5/03/2007

'top50 & reg' 'Block-Prior' Average Show


Download: PDF/JPG


Data: vsn-normalization.xls 'Control' Data

Setting:
murange = [0 .1 .5 1 2 4 8 12 16 32 64 100];
10 seeds for vbssm model training

Procedures:
1. Sort 'top50 & reg' as blocks: pdf / xls
2. In k-th experiment, incoporate blocks[1:k] as prior, take the average of 10 seeds for significance computation
3. Analyze the recovered true arcs, Total # = 10.
They are grouped into 2 catogaries: tdcA-arcs & tdcR-arcs, where:

tdcA-arcs:
(color is agree with legend)
tdcA pd tdcB
tdcA pd tdcC
tdcA pd tdcD
tdcA pd tdcE
tdcA pp tdcA

tdcR-arcs: (color is agree with legend)
tdcR pp tdcA
tdcR pp tdcB
tdcR pp tdcC
tdcR pp tdcE
tdcR pp tdcD


More details about this work
1. Sort the 'top50 & reg' as blocks.
That means, arcs with same 'from-gene' are grouped as one block, ignore the 'to-gene'.
E.g. The group containing all tdcA-arcs are named block-1, the group containing all tdcR-arcs are named block-2.
block-idx from to
1 tdcA tdcA
1 tdcA tdcB
1 tdcA tdcD
1 tdcA tdcE
1 tdcA tdcF
1 tdcA tdcG
1 tdcA tdcC

2 tdcR tdcA
2 tdcR tdcB
2 tdcR tdcC
2 tdcR tdcE
2 tdcR tdcF
2 tdcR tdcG
2 tdcR tdcD

>From block-3, block-index is numbered by the alphabet order of 'from-genes'

2. Add prior for vbssm training.
There are 29 experiment, since the block # I sort in 'top50®' is exactly 29. Each experiment also explores mu range.
1st test, add all tdcA-arcs (i.e. block-1) as prior
2nd test, keep the tdcA-arcs (block-1) as prior, meanwhile add tdcR-arcs (block-2) as prior.
....
29th test, all arcs (i.e. block(1:29) ) are added as priors.
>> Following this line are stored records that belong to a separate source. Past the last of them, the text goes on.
(* ===== verification/time.v ===== *)
(** * Durations and system time

    What the sources use of [std::time]. A [Duration] is its total number of nanoseconds, at most
    [2^64 - 1] seconds and [999999999] nanoseconds; a [SystemTime] is the signed number of
    nanoseconds since [UNIX_EPOCH], with the 64-bit seconds of a Unix target as its upper end. *)
From S2P Require Import prelude bytes.

Definition NANOS_PER_SEC : N := 1000000000.

Abbreviation Duration := N (only parsing).

Module Duration.
Definition MAX : Duration := 2 ^ 64 * NANOS_PER_SEC - 1.
Definition wf (d : Duration) : Prop := (d ≤ MAX)%N.

(** [Duration::new] carries the excess nanoseconds into the seconds and panics on overflow. *)
Definition new {E} (secs nanos : N) : result E Duration :=
  let d := (secs * NANOS_PER_SEC + nanos)%N in
  if (d <=? MAX)%N then Ok d else Panic.

Definition from_secs (s : N) : Duration := s * NANOS_PER_SEC.
Definition as_secs (d : Duration) : N := d / NANOS_PER_SEC.
Definition subsec_nanos (d : Duration) : N := d mod NANOS_PER_SEC.
Definition is_zero (d : Duration) : bool := (d =? 0)%N.

Lemma new_as_secs_subsec_nanos {E} d : wf d → new (E:=E) (as_secs d) (subsec_nanos d) = Ok d.
Proof.
  unfold new, as_secs, subsec_nanos, wf. intros Hd.
  assert (d / NANOS_PER_SEC * NANOS_PER_SEC + d mod NANOS_PER_SEC = d)%N as ->.
  { pose proof (N.div_mod d NANOS_PER_SEC). unfold NANOS_PER_SEC in *. lia. }
  by apply N.leb_le in Hd as ->.
Qed.

Lemma as_secs_bound d : wf d → (as_secs d < 2 ^ 64)%N.
Proof.
  unfold wf, MAX, as_secs, NANOS_PER_SEC. intros. apply N.Div0.div_lt_upper_bound. lia.
Qed.

Lemma subsec_nanos_bound d : (subsec_nanos d < NANOS_PER_SEC)%N.
Proof. by apply N.mod_lt. Qed.
End Duration.

Abbreviation SystemTime := Z (only parsing).

Module SystemTime.
Definition UNIX_EPOCH : SystemTime := 0.
Definition MAX : SystemTime := 2 ^ 63 * 1000000000 - 1.

(** [SystemTime + Duration] panics when the sum is not representable. *)
Definition add {E} (t : SystemTime) (d : Duration) : result E SystemTime :=
  let t' := (t + Z.of_N d)%Z in if (t' <=? MAX)%Z then Ok t' else Panic.

(** [SystemTime::duration_since]: an error when [earlier] is later. *)
Definition duration_since (t earlier : SystemTime) : option Duration :=
  if (earlier <=? t)%Z then Some (Z.to_N (t - earlier)) else None.

Lemma duration_since_add {E} t d t' : add (E:=E) t d = Ok t' → duration_since t' t = Some d.
Proof.
  unfold add, duration_since. case_match; [|done]. intros [= <-].
  assert ((t <=? t + Z.of_N d)%Z = true) as -> by (apply Z.leb_le; lia). f_equal. lia.
Qed.
End SystemTime.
3. Organize the 29 experiment data, each murange = [0 .1 .5 1 2 4 8 12 16 32 64 100]
Since mu value play an important role in recovery evaluation, I made the figure to reflect this point.

There is no true network at hand, only 10 known arcs. I named them as 2 groups
tdcA-arcs:(from gene = tdcA, to gene = don't care)
tdcA pd tdcB
tdcA pd tdcC
tdcA pd tdcD
tdcA pd tdcE
tdcA pp tdcA

tdcR-arcs:
(from gene = tdcR, to gene = don't care)
tdcR pp tdcA
tdcR pp tdcB
tdcR pp tdcC
tdcR pp tdcE
tdcR pp tdcD

Different colors, blue and pink, to demonstrate 10 true arcs recovery results. Blue = tdcA-arcs, pink = tdcR-arcs.
The bule+pink stack gives the total number of vbssm identified true arcs.

Based on my understanding, figure revealed at least 2 information:
1. mu = 0.5 is optimum mu value, at which # of recovered arcs reaches peak.
2. In global view, pink-arcs only showed with some special mu, whileas, blue-arcs are not significantly affected by mu value.